In the photograph he is
grinning. Of course. He’s peeking out from under a flopping
sou’wester’ and otherwise covered in his oilskins. The photo could be
titled, Paddington Bear Goes Oystering In the Mud.
But, also, of course, this is only a
photograph. Its action is an immortal present tense, the pursed
lips, the mastery of a dream, a huge and encompassing freedom. It may
well be worth a thousand words, but it is not the story.
It is a moment which will exist for
as long as memory can hold it, may even eternally exist, who
knows. But it is merely a moment in the story. For the
story is not only glorious and grand, it is also a story of
insurmountable loss. The story is more akin to a keening for the
last hunters.
That is what Butch Cornelius called
them. Himself for awhile. He’s left the business now. Of course. For
there is no business. There are few men younger than Butch still in it
and he’s close to two decades younger than Jackie.
It wasn’t like that when Francis
Goddard built Jackie Russell’s famous boat. Oystering was damn
lucrative in a cash and hard working kind of way. Hard, physical work
for as long as there was light. That was what he liked. In his prime,
Jackie Russell commissioned the first skipjack to be built in 150
years. “Hell,” he told an oral historian at the time. “If those Eastern
Shore men can do it, I can do it.”
Francis Goddard built Jackie
Russell’s skipjack the same way he builds all of his boats. “Out of my
head,” he told me two decades later, trapped mid straddle around the
huge mast he was repairing. He endured my questioning and deigned
elaboration. “Once I dream it, I can build it.” And then he
swung his leg over the prone mast and walked away.

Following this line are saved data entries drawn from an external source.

(** The row added by a trace call keeps its place and its id while the
    engine starts further queries and completes any of them: rows before
    it have smaller ids, rows after it larger ones, and the row itself
    changes at most in its [completed] column. *)
Lemma run_op_keeps_entry (e : entry_row) (s : SessionTracer) (o : op) :
  (exists before e' after,
      bayesdb_session_entries (db s) = before ++ e' :: after
      /\ (e' = e \/ e' = set_completed e)
      /\ Forall (fun x => e_id x < e_id e) before
      /\ Forall (fun x => e_id e < e_id x) after) ->
  (exists before e' after,
      bayesdb_session_entries (db (run_op float_repr s o)) = before ++ e' :: after
      /\ (e' = e \/ e' = set_completed e)
      /\ Forall (fun x => e_id x < e_id e) before
      /\ Forall (fun x => e_id e < e_id x) after).
Proof.
  intros (before & e' & after & Hs & He' & Hb & Ha).
  destruct o as [type query bindings t | j]; [rewrite run_op_trace | cbn [run_op]].
  - destruct (encode bindings) as [v|]; [|exists before, e', after; auto].
    exists before, e', (after ++ [traced_entry float_repr type query v t s]).
    rewrite _trace_entries, Hs, <- app_assoc. simpl.
    repeat split; try assumption.
    apply Forall_app. split; [assumption|].
    constructor; [|constructor].
    pose proof (traced_entry_fresh type query v t s) as Hf.
    rewrite Hs in Hf. apply Forall_app in Hf as [_ Hf].
    apply Forall_cons in Hf as [Hf _].
    destruct He' as [-> | ->]; exact Hf.
  - exists (map (fun x => if decide (e_id x = j) then set_completed x else x) before),
           (if decide (e_id e' = j) then set_completed e' else e'),
           (map (fun x => if decide (e_id x = j) then set_completed x else x) after).
    unfold _finish, db, with_sqlite3, update_completed; simpl.
    fold (db s). rewrite Hs, map_app. simpl.
    repeat split.
    + destruct (decide (e_id e' = j)); [|assumption].
      right. destruct He' as [-> | ->]; reflexivity.
    + rewrite Forall_fmap. eapply Forall_impl; [exact Hb|].
      intros x Hx. simpl. destruct (decide (e_id x = j)); exact Hx.
    + rewrite Forall_fmap. eapply Forall_impl; [exact Ha|].
      intros x Hx. simpl. destruct (decide (e_id x = j)); exact Hx.
Qed.

Lemma run_ops_keeps_entry (e : entry_row) (ops : list op) (s : SessionTracer) :
  (exists before e' after,
      bayesdb_session_entries (db s) = before ++ e' :: after
      /\ (e' = e \/ e' = set_completed e)
      /\ Forall (fun x => e_id x < e_id e) before
      /\ Forall (fun x => e_id e < e_id x) after) ->
  (exists before e' after,
      bayesdb_session_entries (db (run_ops float_repr ops s)) = before ++ e' :: after
      /\ (e' = e \/ e' = set_completed e)
      /\ Forall (fun x => e_id x < e_id e) before
      /\ Forall (fun x => e_id e < e_id x) after).
Proof.
  revert s. induction ops as [|o ops IH]; intros s Hs; [exact Hs|].
  simpl. apply IH, run_op_keeps_entry, Hs.
Qed.

Lemma update_untouched (i : Z) (l : list entry_row) :
  Forall (fun x => e_id x <> i) l ->
  map (fun x => if decide (e_id x = i) then set_completed x else x) l = l.
Proof.
  induction 1 as [|x l Hx _ IH]; [reflexivity|].
  simpl. rewrite IH, decide_False by exact Hx. reflexivity.
Qed.

(** C2, as the code has it.  Let a trace call add the entry [e] and
    return the callback [finish], and let the engine then start and
    complete any queries ([ops]), without a call of
    [clear_all_sessions], before it calls [finish].  At that point the
    table holds one row with the id of [e], which is [e] itself or [e]
    completed; the call turns that row into [e] with [completed = 1] and
    leaves every other entry row, every session row, [sqlite_sequence],
    the last insert rowid, the current session id, the printed lines
    and the hook registrations as they were. *)
Theorem completion_callback_frame (type q : string) (b : pyobject) (t : Q)
    (self self1 : SessionTracer) (finish : SessionTracer -> SessionTracer)
    (ops : list op) :
  _trace float_repr type q b t self = inr (self1, finish) ->
  let self2 := run_ops float_repr ops self1 in
  exists e,
    bayesdb_session_entries (db self1) = bayesdb_session_entries (db self) ++ [e]
    /\ e_completed e = 0
    /\ e_completed (set_completed e) = 1
    /\ exists before e' after,
        bayesdb_session_entries (db self2) = before ++ e' :: after
        /\ (e' = e \/ e' = set_completed e)
        /\ Forall (fun x => e_id x <> e_id e) (before ++ after)
        /\ bayesdb_session_entries (db (finish self2))
           = before ++ set_completed e :: after
        /\ bayesdb_session (db (finish self2)) = bayesdb_session (db self2)
        /\ sqlite_sequence (db (finish self2)) = sqlite_sequence (db self2)
        /\ last_insert_rowid (db (finish self2)) = last_insert_rowid (db self2)
        /\ session_id (finish self2) = session_id self2
        /\ out (finish self2) = out self2
        /\ bql_traced (bdb (finish self2)) = bql_traced (bdb self2)
        /\ sql_traced (bdb (finish self2)) = sql_traced (bdb self2).
Proof.
  intros Htrace self2. apply _trace_returns in Htrace as (v & _ & Hself1 & ->).
  set (e := traced_entry float_repr type q v t self).
  exists e.
  split; [rewrite Hself1; apply _trace_entries|].
  split; [reflexivity|]. split; [reflexivity|].
  destruct (run_ops_keeps_entry e ops self1) as (before & e' & after & Hs & He' & Hb & Ha).
  { exists (bayesdb_session_entries (db self)), e, [].
    split; [rewrite Hself1; apply _trace_entries|]. split; [left; reflexivity|].
    split; [apply traced_entry_fresh | constructor]. }
  fold self2 in Hs.
  exists before, e', after.
  assert (Forall (fun x => e_id x <> e_id e) before) as Hb'
    by (eapply Forall_impl; [exact Hb|]; simpl; intros; lia).
  assert (Forall (fun x => e_id x <> e_id e) after) as Ha'
    by (eapply Forall_impl; [exact Ha|]; simpl; intros; lia).
  split; [exact Hs|]. split; [exact He'|].
  split; [apply Forall_app; split; assumption|].
  split; [|repeat split].
  change (bayesdb_session_entries (db (_finish (e_id e) self2)))
    with (map (fun x => if decide (e_id x = e_id e) then set_completed x else x)
              (bayesdb_session_entries (db self2))).
  rewrite Hs, map_app. simpl.
  rewrite !update_untouched by assumption.
  rewrite decide_True by (destruct He' as [-> | ->]; reflexivity).
  destruct He' as [-> | ->]; reflexivity.
Qed.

Skipjack formulas are exact.
The height of the mast is the sum of her beam and her deck.
Francis searched the Eastern Shore for the 76-foot tree needed by the
Dee. Only certain woods would do. I would think a loblolly.
“I would think,” Jackie Russell
corrected me, “a spruce pine. More dignified sounding, anyway,
than an ole loblolly that’s everywhere.” He explains this warily
from our bed, not sure how bad or how good my writing of this story
will be. “For one, a spruce pine is a tall tree with relatively
few knots, relatively slow growth. You want it to have grown in
dry times.”
I get it. “The rings are
closer the smaller the annual growth?”
“Yes. Francis said it had to
be thirteen rings to the inch to be strong enough,” he rolls over, I
assume collusion is finished for the night but he surprises me and
says, “Mine had seventeen,” he said without a hint of levity in his
tired voice, “which makes for a good stiff pole.”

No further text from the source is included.